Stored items
(* ===== verification/Events.v ===== *)
(** * Tripwire and region events (behavior analytics)

    [transform/event/base_event.py], [roi_event.py] and [tripwire_event.py]:
    which stretches of an object's trajectory enter or leave a region, or cross
    a tripwire; with [orientation] and [intersect] of [utils/distance_util.py]
    and the containment tests of [transform/calibration/calibration_base.py].

    Shapely's distances and matplotlib's polygons are interfaces ([Shapely],
    [Polygons]). The trajectories come from BehaviorState.v, which carries the
    last points of a batch over to the next. *)

From Stdlib Require Import ZArith Lia Floats.SpecFloat.
From stdpp Require Import base list strings.
From S2P Require Import Prelude PyDict PyFloat PyNumber PyText Crp Schema Sampling Stop BehaviorState.
Open Scope string_scope.
Open Scope list_scope.
Open Scope nat_scope.

Record Point2D := mk_Point2D { px : float; py : float }.
Record Line := mk_Line { p1 : Point2D; p2 : Point2D }.
Record Tripwire := mk_Tripwire { tw_id : string; wires : list Line; in_orientation : Z }.

(** ** Sides of a polyline *)

(** [LineString(coords).distance(point)], and the distance of the point to the
    polyline's parallel at an offset to the left or the right, if it has one. *)
Class Shapely := {
  line_distance : list Point2D → Point2D → float;
  offset_distance : list Point2D → float → bool → Point2D → option float;
}.

Definition ORIENTATION_OFFSET_RATIO : float := lit 1 1.
Definition ORIENTATION_MIN_OFFSET : float := div_ints 1 1000000.
Definition ORIENTATION_ON_LINE_TOLERANCE : float := div_ints 1 10000000000.

Definition same_point (a b : Point2D) : bool := feq (px a) (px b) && feq (py a) (py b).
Fixpoint connected (lines : list Line) : bool :=
  match lines with
  | l :: (l' :: _) as rest => same_point (p2 l) (p1 l') && connected rest
  | _ => true
  end.

Section geometry.
Context `{Shapely}.

(** 0 on the line, 1 to its right, 2 to its left *)
Definition orientation (lines : list Line) (r : Point2D) : result Z :=
  match lines with
  | [] => Exn ValueError
  | l0 :: _ =>
      if negb (connected lines) then Exn ValueError
      else
        let coords := p1 l0 :: (p2 <$> lines) in
        let distance := line_distance coords r in
        if flt distance ORIENTATION_ON_LINE_TOLERANCE then Ok 0%Z
        else
          let offset := fmax (fmul distance ORIENTATION_OFFSET_RATIO) ORIENTATION_MIN_OFFSET in
          let left_distance := default finf (offset_distance coords offset true r) in
          let right_distance := default finf (offset_distance coords offset false r) in
          Ok (if flt left_distance right_distance then 2%Z else 1%Z)
  end.

Definition on_segment (seg : Line) (q : Point2D) : bool :=
  fle (fmin (px (p1 seg)) (px (p2 seg))) (px q) && fle (px q) (fmax (px (p1 seg)) (px (p2 seg))) &&
  fle (fmin (py (p1 seg)) (py (p2 seg))) (py q) && fle (py q) (fmax (py (p1 seg)) (py (p2 seg))).

Definition line_intersect (line1 line2 : Line) : result bool :=
  o1 ← orientation [line1] (p1 line2);
  o2 ← orientation [line1] (p2 line2);
  o3 ← orientation [line2] (p1 line1);
  o4 ← orientation [line2] (p2 line1);
  Ok (negb (o1 =? o2)%Z && negb (o3 =? o4)%Z
      || (o1 =? 0)%Z && on_segment line1 (p1 line2) || (o2 =? 0)%Z && on_segment line1 (p2 line2)
      || (o3 =? 0)%Z && on_segment line2 (p1 line1) || (o4 =? 0)%Z && on_segment line2 (p2 line1)).

Fixpoint intersect (lines : list Line) (line : Line) : result bool :=
  match lines with
  | [] => Ok false
  | l :: lines' => b ← line_intersect l line; if (b : bool) then Ok true else intersect lines' line
  end.
End geometry.

(** ** The calibration's view of a sensor *)

(** [matplotlib.path.Path]: whether it has vertices, its inside, and its overlap
    with a box *)
Class Polygons (P : Type) := {
  path_nonempty : P → bool;
  contains_point : P → Point2D → bool;
  intersects_bbox : P → Bbox → bool;
}.

Record SensorGeometry (P : Type) := mk_SensorGeometry {
  sg_rois : list string;
  sg_polygons : dict string P;
  sg_tripwires : dict string Tripwire;
}.
Arguments mk_SensorGeometry {P}. Arguments sg_rois {P}. Arguments sg_polygons {P}. Arguments sg_tripwires {P}.

Section calibration.
Context `{Shapely} {P : Type} `{Polygons P}.

Definition point_in_tripwire (point : Point2D) (g : SensorGeometry P) (tripwire_id : string) : result bool :=
  tripwire ← require (dget (sg_tripwires g) tripwire_id) KeyError;
  o ← orientation (wires tripwire) point;
  Ok (in_orientation tripwire =? o)%Z.

(** [roiPolygons.get(roi_id)], of which a path without vertices is falsy *)
Definition polygon_of (g : SensorGeometry P) (roi_id : string) : option P :=
  match dget (sg_polygons g) roi_id with
  | Some p => if path_nonempty p then Some p else None
  | None => None
  end.

Definition point_in_polygon (point : Point2D) (g : SensorGeometry P) (roi_id : string) : bool :=
  match polygon_of g roi_id with Some p => contains_point p point | None => false end.

(** A box without extent is tested by its point. *)
Definition bbox_overlaps_polygon (bbox : Bbox) (g : SensorGeometry P) (roi_id : string) (point : Point2D) : bool :=
  match polygon_of g roi_id with
  | None => false
  | Some p =>
      if fle (fsub (rightX bbox) (leftX bbox)) f0 || fle (fsub (bottomY bbox) (topY bbox)) f0
      then point_in_polygon point g roi_id
      else intersects_bbox p bbox
  end.

(** ** Detectors: what the subclasses of [BaseEvent] define *)
Record Detector := mk_Detector {
  dir_in : string;
  dir_out : string;
  event_name : string;
  event_type : string;
  get_objects : SensorGeometry P → list string;
  is_inside : Point2D → SensorGeometry P → string → option Bbox → result bool;
  crosses : list Point2D → SensorGeometry P → string → list (option Bbox) → result bool;
}.

(** The ends of a trip; [trip[0]] raises on an empty one. *)
Definition ends {A} (trip : list A) : result (A * A) :=
  match head trip, last trip with Some a, Some b => Ok (a, b) | _, _ => Exn IndexError end.

Definition bbox_mode_enabled (mode : string) (calibration : CalibrationType) : bool :=
  String.eqb mode "bbox" && match calibration with IMAGE => true | _ => false end.

Definition roi_is_inside (mode : string) (calibration : CalibrationType)
    (point : Point2D) (g : SensorGeometry P) (obj_id : string) (bbox : option Bbox) : result bool :=
  Ok (match bbox with
      | Some bbox => if bbox_mode_enabled mode calibration then bbox_overlaps_polygon bbox g obj_id point
                     else point_in_polygon point g obj_id
      | None => point_in_polygon point g obj_id
      end).

Definition roi_crosses (mode : string) (calibration : CalibrationType)
    (trip : list Point2D) (g : SensorGeometry P) (obj_id : string) (bboxes : list (option Bbox)) : result bool :=
  let start_bbox := default None (head bboxes) in
  let end_bbox := default None (last bboxes) in
  '(first, final) ← ends trip;
  start_position ← roi_is_inside mode calibration first g obj_id start_bbox;
  end_position ← roi_is_inside mode calibration final g obj_id end_bbox;
  Ok (negb (eqb start_position end_position)).

Definition ROIEvent (mode : string) (calibration : CalibrationType) : Detector :=
  mk_Detector "ENTRY" "EXIT" "roi" "ROIEvent" sg_rois (roi_is_inside mode calibration) (roi_crosses mode calibration).

Definition trip_crosses (trip : list Point2D) (g : SensorGeometry P) (obj_id : string) (_ : list (option Bbox))
    : result bool :=
  tripwire ← require (dget (sg_tripwires g) obj_id) KeyError;
  '(first, final) ← ends trip;
  intersect (wires tripwire) (mk_Line first final).

Definition TripwireEvent : Detector :=
  mk_Detector "IN" "OUT" "tripwire" "TripEvent" (λ g, tw_id <$> dvals (sg_tripwires g))
    (λ point g obj_id _, point_in_tripwire point g obj_id) trip_crosses.

(** ** [get_events] *)

(** The trajectory-derived fields of a behavior, [point] being a list. *)
Record Moves := mk_Moves {
  mv_locations : list (list float);
  mv_distance : float;
  mv_speed : float;
  mv_speedOverTime : list float;
  mv_bearing : float;
  mv_direction : string;
}.
Abbreviation Behavior := (Schema.Behavior Moves).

■ WORK REQUEST ■
All lines of the records above that contain the word "Scope" are to be copied out.

■ OUTPUT BELOW ■
Open Scope string_scope.
Open Scope list_scope.
Open Scope nat_scope.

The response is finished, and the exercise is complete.